Description Usage Arguments Details Value See Also
mlgt
Works through all pairs of markers and
samples. Aligns variants and trims aligned variants to
the marker sequence. Potential 'alleles' are assigned
from the most common variants within each sample.
1 2 3 | mlgt(designObject, maxVarsToAlign = 30,
minTotalCount = 500, errorCorrect = FALSE,
correctThreshold = 0.01, minLength = 70)
|
designObject |
an object of class
|
minTotalCount |
How many assigned sequences to allow before limiting the number of raw variants to allign. |
maxVarsToAlign |
If total assigned sequences exceeds 'minTotalCount', then only the 'maxVarsToAlign' most abundant variants are used. |
errorCorrect |
Use error correection on alignment of raw variants |
correctThreshold |
Maximum proportion of raw reads at which (minor allele) bases and gaps are corrected. |
minLength |
Reads below this length are excluded (they are very likely to be primer-dimers). |
Depends upon prepareMlgtRun
having been run
in the current directory to generate
designObject of class mlgtDesign
.
The basic process for each marker/sample pair is to align
all unique variants using MUSCLE and then extract the
alignment portion aligned to the reference marker
sequence, ignoring the rest.

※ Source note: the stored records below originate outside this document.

Lemma dictResize_spec c d (m : gmap K V) : models d m ->
  exists d' ok, dictResize c d = Some (d', ok) /\ models d' m.
Proof.
  intros Hm. unfold dictResize.
  destruct (negb c || dictIsRehashing d); [by exists d, false|].
  set (x := s32 _). set (y := if x <? _ then _ else x).
  assert (0 <= y <= 2 ^ 62) as Hy.
  { pose proof (swrap_range 32 (ht_used (ht0 d)) ltac:(lia)) as Hx. fold x in Hx. unfold in_s in Hx.
    subst y. unfold DICT_HT_INITIAL_SIZE. destruct (x <? 4) eqn:E; zbool; lia. }
  destruct (dictExpand_spec d y (m_state _ _ Hm) Hy) as (d' & ok & -> & Hst & He & _).
  exists d', ok. split; [done|]. eapply models_perm; [exact Hm|done|by rewrite He].
Qed.

Lemma clear_loop_spec tbl : Z.of_nat (length (concat tbl)) < 2 ^ 64 ->
  clear_loop tbl (Z.of_nat (length (concat tbl))) = (concat tbl, 0).
Proof.
  induction tbl as [|c tbl IH]; intros Hlt; [done|]. simpl in *. rewrite length_app in *.
  destruct (_ >? 0) eqn:E; zbool.
  - replace (Z.of_nat (length c + length (concat tbl)) - Z.of_nat (length c))
      with (Z.of_nat (length (concat tbl))) by lia.
    rewrite uwrap_small, IH by lia. done.
  - destruct c; [|simpl in E; lia]. destruct (concat tbl); [done|simpl in E; lia].
Qed.

(** [dictEmpty] frees every entry of both tables exactly once and leaves a
    fresh empty dictionary, also in the middle of a rehashing. *)
Theorem dictEmpty_correct d (m : gmap K V) : models d m ->
  (dictEmpty d).1 = dictCreate /\ (dictEmpty d).2 ≡ₚ map_to_list m.
Proof.
  intros Hm. split; [done|]. unfold dictEmpty, _dictClear. simpl.
  destruct (used_sum d (m_state _ _ Hm)) as [-> ->].
  destruct (models_total_bounds _ _ Hm) as [_ Hb]. unfold total, dict_entries in Hb.
  rewrite length_app in Hb. unfold entries in *.
  rewrite !clear_loop_spec by lia. apply (m_entries _ _ Hm).
Qed.
(** The test [v & (m0 ^ m1)] asks whether the block of the smaller table ends. *)
Lemma block_test v k0 k1 : 0 <= v < 2 ^ 64 -> 0 <= k0 <= k1 -> k1 <= 64 ->
  rev v mod 2 ^ (64 - k1) = 0 ->
  Z.land v (Z.lxor (2 ^ k0 - 1) (2 ^ k1 - 1)) = 0 <-> rev v mod 2 ^ (64 - k0) = 0.
Proof.
  intros Hv Hk Hk1 Hal. split; intros E; apply Z.bits_inj'; intros i Hi; rewrite Z.bits_0.
  - rewrite Z.testbit_mod_pow2 by lia. destruct (Z.ltb_spec i (64 - k0)); [|done]. simpl.
    destruct (decide (i < 64 - k1)).
    + assert (Z.testbit (rev v mod 2 ^ (64 - k1)) i = false) as Hb by (by rewrite Hal, Z.bits_0).
      rewrite Z.testbit_mod_pow2 in Hb by lia. by rewrite (proj2 (Z.ltb_lt i (64 - k1))) in Hb by lia.
    + rewrite rev_bits by lia.
      assert (Z.testbit (Z.land v (Z.lxor (2 ^ k0 - 1) (2 ^ k1 - 1))) (63 - i) = false) as Hb
        by (by rewrite E, Z.bits_0).
      rewrite Z.land_spec, Z.lxor_spec, !mask_bits in Hb by lia.
      rewrite (proj2 (Z.ltb_ge (63 - i) k0)), (proj2 (Z.ltb_lt (63 - i) k1)) in Hb by lia.
      by rewrite andb_true_r in Hb.
  - rewrite Z.land_spec, Z.lxor_spec, !mask_bits by lia.
    destruct (Z.ltb_spec i k0), (Z.ltb_spec i k1); simpl; rewrite ?andb_false_r; try done; [lia|].
    rewrite andb_true_r. replace i with (63 - (63 - i)) by lia. rewrite <- rev_bits by lia.
    assert (Z.testbit (rev v mod 2 ^ (64 - k0)) (63 - i) = false) as Hb by (by rewrite E, Z.bits_0).
    rewrite Z.testbit_mod_pow2 in Hb by lia. by rewrite (proj2 (Z.ltb_lt (63 - i) (64 - k0))) in Hb by lia.
Qed.

(** Blocks: arithmetic of nested intervals. *)
Lemma block_end_bounds n r : 0 <= n -> r < block_end n r <= r + 2 ^ n.
Proof.
  intros Hn. unfold block_end. pose proof (Z.mod_pos_bound r (2 ^ n) ltac:(lia)).
  pose proof (Z.div_mod r (2 ^ n) ltac:(lia)). lia.
Qed.

Lemma block_end_aligned n r : 0 <= n -> block_end n r mod 2 ^ n = 0.
Proof. intros. apply Z_mod_mult. Qed.
(* ===== verification/DictIter.v ===== *)
(** * Iterators and sampling of dictionaries (src/redis-5.0.7/src/dict.c)

    An iterator walks the chains of both tables; [it_entry] and [it_next] are the
    chains that start at the entries of the same name, the empty list being NULL.
    random(3) is a parameter: the functions that call it consume a list of its
    results and have no value when the list runs out. *)

From S2P Require Import Prelude Dict.
From stdpp Require Import gmap.
Local Open Scope Z_scope.

Section iter.
Context {K V : Type} `{Countable K}.
Context (hashFunction : K -> Z).
Implicit Types (d : dict K V) (h : dictht K V).

(** ** Code *)

Record dictIterator := mkIter {
  it_table : Z;
  it_index : Z;
  it_safe : bool;
  it_entry : list (K * V);
  it_next : list (K * V);
  it_fingerprint : Z;
}.

(** One step of the loop of [dictFingerprint]: Wang's 64-bit integer hash.  The
    shifts of a signed value are two's complement. *)
Definition fingerprint_step (hash x : Z) : Z :=
  let hash := s64 (hash + x) in
  let hash := s64 (Z.lnot hash + s64 (Z.shiftl hash 21)) in
  let hash := Z.lxor hash (Z.shiftr hash 24) in
  let hash := s64 (s64 (hash + s64 (Z.shiftl hash 3)) + s64 (Z.shiftl hash 8)) in
  let hash := Z.lxor hash (Z.shiftr hash 14) in
  let hash := s64 (s64 (hash + s64 (Z.shiftl hash 2)) + s64 (Z.shiftl hash 4)) in
  let hash := Z.lxor hash (Z.shiftr hash 28) in
  s64 (hash + s64 (Z.shiftl hash 31)).

(** [tables] are the addresses of the two tables. *)
Definition dictFingerprint (tables : Z * Z) d : Z :=
  foldl fingerprint_step 0
    [s64 tables.1; s64 (ht_size (ht0 d)); s64 (ht_used (ht0 d));
     s64 tables.2; s64 (ht_size (ht1 d)); s64 (ht_used (ht1 d))].

Definition dictGetIterator : dictIterator := mkIter 0 (-1) false [] [] 0.

Definition dictGetSafeIterator : dictIterator := mkIter 0 (-1) true [] [] 0.

Definition nth_table d (t : Z) : dictht K V := if t =? 0 then ht0 d else ht1 d.

(** The [while(1)] loop; returns the dictionary (its count of iterators may
    change), the iterator and the entry. *)
Fixpoint dictNext_loop (fuel : nat) (tables : Z * Z) d (it : dictIterator)
    : option (dict K V * dictIterator * option (K * V)) :=
  match fuel with
  | O => None
  | S fuel =>
      r ← (match it_entry it with
           | [] =>
               let first := (it_index it =? -1) && (it_table it =? 0) in
               let d := if first && it_safe it
                        then mkDict (ht0 d) (ht1 d) (rehashidx d) (u64 (iterators d + 1)) else d in
               let fp := if first && negb (it_safe it) then dictFingerprint tables d
                         else it_fingerprint it in
               let index := it_index it + 1 in
               let ht := nth_table d (it_table it) in
               if index >=? s64 (ht_size ht) then
                 if dictIsRehashing d && (it_table it =? 0) then
                   e ← bucket (ht1 d) 0;
                   Some (inl (d, mkIter 1 0 (it_safe it) e (it_next it) fp))
                 else Some (inr (d, mkIter (it_table it) index (it_safe it) [] (it_next it) fp))
               else
                 e ← bucket ht index;
                 Some (inl (d, mkIter (it_table it) index (it_safe it) e (it_next it) fp))
           | _ :: _ =>
               Some (inl (d, mkIter (it_table it) (it_index it) (it_safe it) (it_next it) (it_next it)
                               (it_fingerprint it)))
           end);
      match r with
      | inr (d, it) => Some (d, it, None)
      | inl (d, it) =>
          match it_entry it with
          | e :: next =>
              Some (d, mkIter (it_table it) (it_index it) (it_safe it) (e :: next) next
                         (it_fingerprint it), Some e)
          | [] => dictNext_loop fuel tables d it
          end
      end
  end.

(** A call visits every bucket at most once, and makes one more round. *)
Definition dictNext (tables : Z * Z) d (it : dictIterator) :=
  dictNext_loop (length (ht_table (ht0 d)) + length (ht_table (ht1 d)) + 3) tables d it.

Definition dictReleaseIterator (tables : Z * Z) d (it : dictIterator) : option (dict K V) :=
  if negb ((it_index it =? -1) && (it_table it =? 0)) then
    if it_safe it then Some (mkDict (ht0 d) (ht1 d) (rehashidx d) (u64 (iterators d - 1)))
    else if it_fingerprint it =? dictFingerprint tables d then Some d else None (* assert *)
  else Some d.

(** Call [dictNext] until it returns NULL. *)
Fixpoint iterate (fuel : nat) (tables : Z * Z) d (it : dictIterator)
    : option (dict K V * dictIterator * list (K * V)) :=
  match fuel with
  | O => None
  | S fuel =>
      r ← dictNext tables d it;
      match r with
      | (d, it, None) => Some (d, it, [])
      | (d, it, Some e) => q ← iterate fuel tables d it; Some (q.1, e :: q.2)
      end
  end.

(** ** Sampling *)

(** The [do ... while(he == NULL)] loops of [dictGetRandomKey]. *)
Fixpoint random_bucket (d : dict K V) (rnd : list Z) : option (list (K * V) * list Z) :=
  match rnd with
  | [] => None
  | r :: rnd =>
      he ← (if dictIsRehashing d then
              let h := u64 (rehashidx d +
                            r mod (u64 (ht_size (ht0 d) + ht_size (ht1 d) - rehashidx d))) in
              if h >=? ht_size (ht0 d) then bucket (ht1 d) (h - ht_size (ht0 d))
              else bucket (ht0 d) h
            else bucket (ht0 d) (Z.land r (ht_sizemask (ht0 d))));
      match he with
      | [] => random_bucket d rnd
      | _ :: _ => Some (he, rnd)
      end
  end.

(** The inner [None] is NULL. *)
Definition dictGetRandomKey d (rnd : list Z) : option (dict K V * option (K * V)) :=
  if dictSize d =? 0 then Some (d, None)
  else
    d ← (if dictIsRehashing d then _dictRehashStep hashFunction d else Some d);
    q ← random_bucket d rnd;
    let '(he, rnd) := q in
    r ← head rnd;
    e ← he !! Z.to_nat (r mod Z.of_nat (length he));
    Some (d, Some e).

(** [for (j = 0; j < count; j++) if (dictIsRehashing(d)) _dictRehashStep(d); else break;] *)
Fixpoint rehash_steps (count : nat) d : option (dict K V) :=
  match count with
  | O => Some d
  | S count => if dictIsRehashing d then d ← _dictRehashStep hashFunction d; rehash_steps count d else Some d
  end.

(** The variables of the loops of [dictGetSomeKeys]: position, length of the
    current run of empty buckets, entries stored, results of random(3) left. *)
Record sampling := mkSampling {
  sm_i : Z;
  sm_emptylen : Z;
  sm_des : list (K * V);
  sm_rnd : list Z;
}.

(** The body of [for (j = 0; j < tables; j++)]; the flag says that the function
    returned. *)
Definition sample_table d (rehash : bool) (count maxsizemask j : Z) (st : sampling) : option (sampling * bool) :=
  let skip := rehash && (j =? 0) && (sm_i st <? u64 (rehashidx d)) in
  if skip && (sm_i st <? ht_size (ht1 d)) then Some (st, false)
  else
    let i := if skip then u64 (rehashidx d) else sm_i st in
    let st := mkSampling i (sm_emptylen st) (sm_des st) (sm_rnd st) in
    let ht := nth_table d j in
    if i >=? ht_size ht then Some (st, false)
    else
      he ← bucket ht i;
      match he with
      | [] =>
          let emptylen := u64 (sm_emptylen st + 1) in
          if (emptylen >=? 5) && (emptylen >? count) then
            r ← head (sm_rnd st);
            Some (mkSampling (Z.land r maxsizemask) 0 (sm_des st) (tail (sm_rnd st)), false)
          else Some (mkSampling i emptylen (sm_des st) (sm_rnd st), false)
      | _ =>
          let des := sm_des st ++ take (Z.to_nat count - length (sm_des st)) he in
          Some (mkSampling i 0 des (sm_rnd st), Z.of_nat (length des) =? count)
      end.

(** [while(stored < count && maxsteps--)] *)
Fixpoint sample_loop (maxsteps : nat) d (rehash : bool) (count maxsizemask : Z) (st : sampling)
    : option (list (K * V)) :=
  match maxsteps with
  | O => Some (sm_des st)
  | S maxsteps =>
      if Z.of_nat (length (sm_des st)) <? count then
        r ← sample_table d rehash count maxsizemask 0 st;
        let '(st, ret) := r in
        if (ret : bool) then Some (sm_des st)
        else
          r ← (if rehash then sample_table d rehash count maxsizemask 1 st else Some (st, false));
          let '(st, ret) := r in
          if (ret : bool) then Some (sm_des st)
          else
            sample_loop maxsteps d rehash count maxsizemask
              (mkSampling (Z.land (u64 (sm_i st + 1)) maxsizemask) (sm_emptylen st) (sm_des st) (sm_rnd st))
      else Some (sm_des st)
  end.

(** Returns the dictionary and the entries stored in [des]. *)
Definition dictGetSomeKeys d (count : Z) (rnd : list Z) : option (dict K V * list (K * V)) :=
  let count := if dictSize d <? count then u32 (dictSize d) else count in
  let maxsteps := u32 (count * 10) in
  d ← rehash_steps (Z.to_nat count) d;
  let rehash := dictIsRehashing d in
  let maxsizemask := ht_sizemask (ht0 d) in
  let maxsizemask := if rehash && (maxsizemask <? ht_sizemask (ht1 d)) then ht_sizemask (ht1 d) else maxsizemask in
  r ← head rnd;
  des ← sample_loop (Z.to_nat maxsteps) d rehash count maxsizemask
          (mkSampling (Z.land r maxsizemask) 0 [] (tail rnd));
  Some (d, des).

(** ** What remains to be visited *)

(** The shape of the tables an iteration relies on. *)
Record walkable d : Prop := {
  w_size0 : ht_size (ht0 d) = Z.of_nat (length (ht_table (ht0 d))) /\ ht_size (ht0 d) < 2 ^ 63;
  w_size1 : ht_size (ht1 d) = Z.of_nat (length (ht_table (ht1 d))) /\ ht_size (ht1 d) < 2 ^ 63;
  w_rehash : dictIsRehashing d = true -> 0 < ht_size (ht1 d);
}.

Definition next_tables d (t : Z) : list (list (K * V)) :=
  if (t =? 0) && dictIsRehashing d then ht_table (ht1 d) else [].

(** The chains after the current bucket. *)
Definition buckets_left d (it : dictIterator) : list (list (K * V)) :=
  drop (Z.to_nat (it_index it + 1)) (ht_table (nth_table d (it_table it))) ++ next_tables d (it_table it).

Definition remaining d (it : dictIterator) : list (K * V) :=
  (match it_entry it with [] => [] | _ => it_next it end) ++ concat (buckets_left d it).

Definition started (it : dictIterator) : bool := negb ((it_index it =? -1) && (it_table it =? 0)).

(** The dictionary as a started safe iterator leaves it. *)
Definition counted d (it : dictIterator) : dict K V :=
  if it_safe it && started it then mkDict (ht0 d) (ht1 d) (rehashidx d) (u64 (iterators d + 1)) else d.

Record iter_inv (tables : Z * Z) d (it : dictIterator) : Prop := {
  i_pos : (it_table it = 0 /\ -1 <= it_index it) \/
          (it_table it = 1 /\ 0 <= it_index it /\ dictIsRehashing d = true);
  i_fp : it_safe it = false -> started it = true -> it_fingerprint it = dictFingerprint tables d;
  i_entry : it_index it = -1 -> it_entry it = [];
}.

Lemma counted_same d it :
  ht0 (counted d it) = ht0 d /\ ht1 (counted d it) = ht1 d /\ rehashidx (counted d it) = rehashidx d.
Proof. unfold counted. by destruct (_ && _). Qed.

The marker alignment is
critical and mlgt
has several options to
optimise this alignment. If the total number of reads is
less than minTotalCount, then all variants are aligned.
Otherwise, only the most abundant 30 unique variants are
aligned. Optionally, alignments are ‘error-correted’ as
per the separate function errorCorrect
.
Reads shorter than 'minLength' are filtered out.
an object of class mlgtResult
containing
all variants and their counts, a summary table (all
markers) and one summary table per marker.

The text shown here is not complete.